Putin is the first world leader trained in and with a mindset for subversion, diversion, black ops, masking of operations, and outright lying. He, along with the Russian people, was humiliated by the Soviet collapse. He understands that a bad economy can be compensated for by military expansion and other tricks. His decade-long anti-American tirades have created a sturdy base of hatred of the West, particularly among pensioners, skinheads, ultra-nationalists, and anti-Semites. His propaganda machine, likely more potent than Goebbels’, can drum up patriotic frenzy, which the few liberal protesters cannot counter.

Putin’s covert and overt attacks on Ukraine fit perfectly into his KGB mindset: Western democracies are weak, restoration of empire deflects attention from arbitrary kleptocratic rule, and we can always stop if we encounter real resistance. We can live with a bad economy, and I can play one opponent against another with my energy levers.

Putin’s foreign aggressions take place one step at a time, testing the level of resistance before the next move. The Georgian and Crimean campaigns were covert special operations with the use of regular troops only at the end, if necessary. The ongoing attacks on southeastern Ukraine have so far been conducted by black ops officers and agents aided by local mercenaries and the few true believers. Putin would like to take all of southwestern Ukraine using only covert operations, but the large territorial mass will probably require some of the 40,000 or so regular troops amassed along the border.

Russia, swallowing one half of Ukraine using special operations alone, would represent, in my view, a landmark in military history, thanks to Putin’s KGB background, training, and worldview.

Putin’s answer to “Why Georgia? Why Ukraine?” is simple: “Because I want to and no one will stop me.”
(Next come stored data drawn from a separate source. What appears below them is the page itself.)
Lemma class_body_loop_inv (items : list AST)
    (cv0 cv : list Violation.t) (ms0 ms : list FunctionScore.t) :
  for_each
    (fun acc item =>
       let '(constructor_violations, method_scores) := acc in
       if is_constructor item then
         constructor_violations <-
           extend_with_rules self item context constructor_violations;;
         Ok (constructor_violations, method_scores)
       else if is_function item then
         method_score <- score_of self item context;;
         Ok (constructor_violations, method_scores ++ [method_score])
       else Ok acc)
    items (cv0, ms0) = Ok (cv, ms) ->
  exists vss new,
    Forall2 (fun item vs => extend_with_rules self item context [] = Ok vs)
            (filter is_constructor items) vss
    /\ cv = cv0 ++ List.concat vss
    /\ Forall2 (fun item s => score_of self item context = Ok s)
               (filter is_method items) new
    /\ ms = ms0 ++ new.
Proof.
  revert cv0 ms0; induction items as [|item items IH]; intros cv0 ms0; simpl.
  - intros [= <- <-]. exists [], []. rewrite !app_nil_r.
    repeat split; constructor.
  - unfold is_method at 1. destruct (is_constructor item) eqn:C; simpl.
    + rewrite extend_with_rules_acc.
      destruct (extend_with_rules self item context []) as [vs|e] eqn:E;
        simpl; [|discriminate].
      intros H. destruct (IH _ _ H) as [vss [new [H1 [-> [H2 ->]]]]].
      exists (vs :: vss), new. simpl. rewrite <- app_assoc.
      repeat split; try assumption. now constructor.
    + destruct (is_function item) eqn:F; simpl.
      * destruct (score_of self item context) as [s|e] eqn:E; simpl;
          [|discriminate].
        intros H. destruct (IH _ _ H) as [vss [new [H1 [-> [H2 ->]]]]].
        exists vss, (s :: new). rewrite <- app_assoc.
        repeat split; try assumption. now constructor.
      * apply IH.
Qed.

Lemma class_score_of_inv (node : AST) (c : ClassScore.t) :
  class_score_of self node context = Ok c ->
  ClassScore.name c = Ast.name node
  /\ ClassScore.line_number c = lineno node
  /\ (exists vss,
        Forall2 (fun item vs => extend_with_rules self item context [] = Ok vs)
                (filter is_constructor (field "body" node)) vss
        /\ ClassScore.constructor_violations c = List.concat vss)
  /\ Forall2 (fun item s => score_of self item context = Ok s)
             (filter is_method (field "body" node))
             (ClassScore.method_scores c).
Proof.
  unfold class_score_of, analyze_class_body. intros H.
  apply bind_Ok in H. destruct H as [[cv ms] [H [= <-]]]. simpl.
  apply class_body_loop_inv in H.
  destruct H as [vss [new [H1 [-> [H2 ->]]]]]. simpl. eauto 6.
Qed.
Europe and the West do not know how to deal with an unconstrained tyrant who cut his teeth on the Soviet KGB. If they fail to learn how, Putin and Russia will soon hold sway over virtually all the former Soviet Union from the Baltic States to the Chinese border and then on to the sea routes and natural resources of the Arctic. States in this vast territory will either be formally ruled by Moscow or will know to make no significant decisions without Russia’s consent.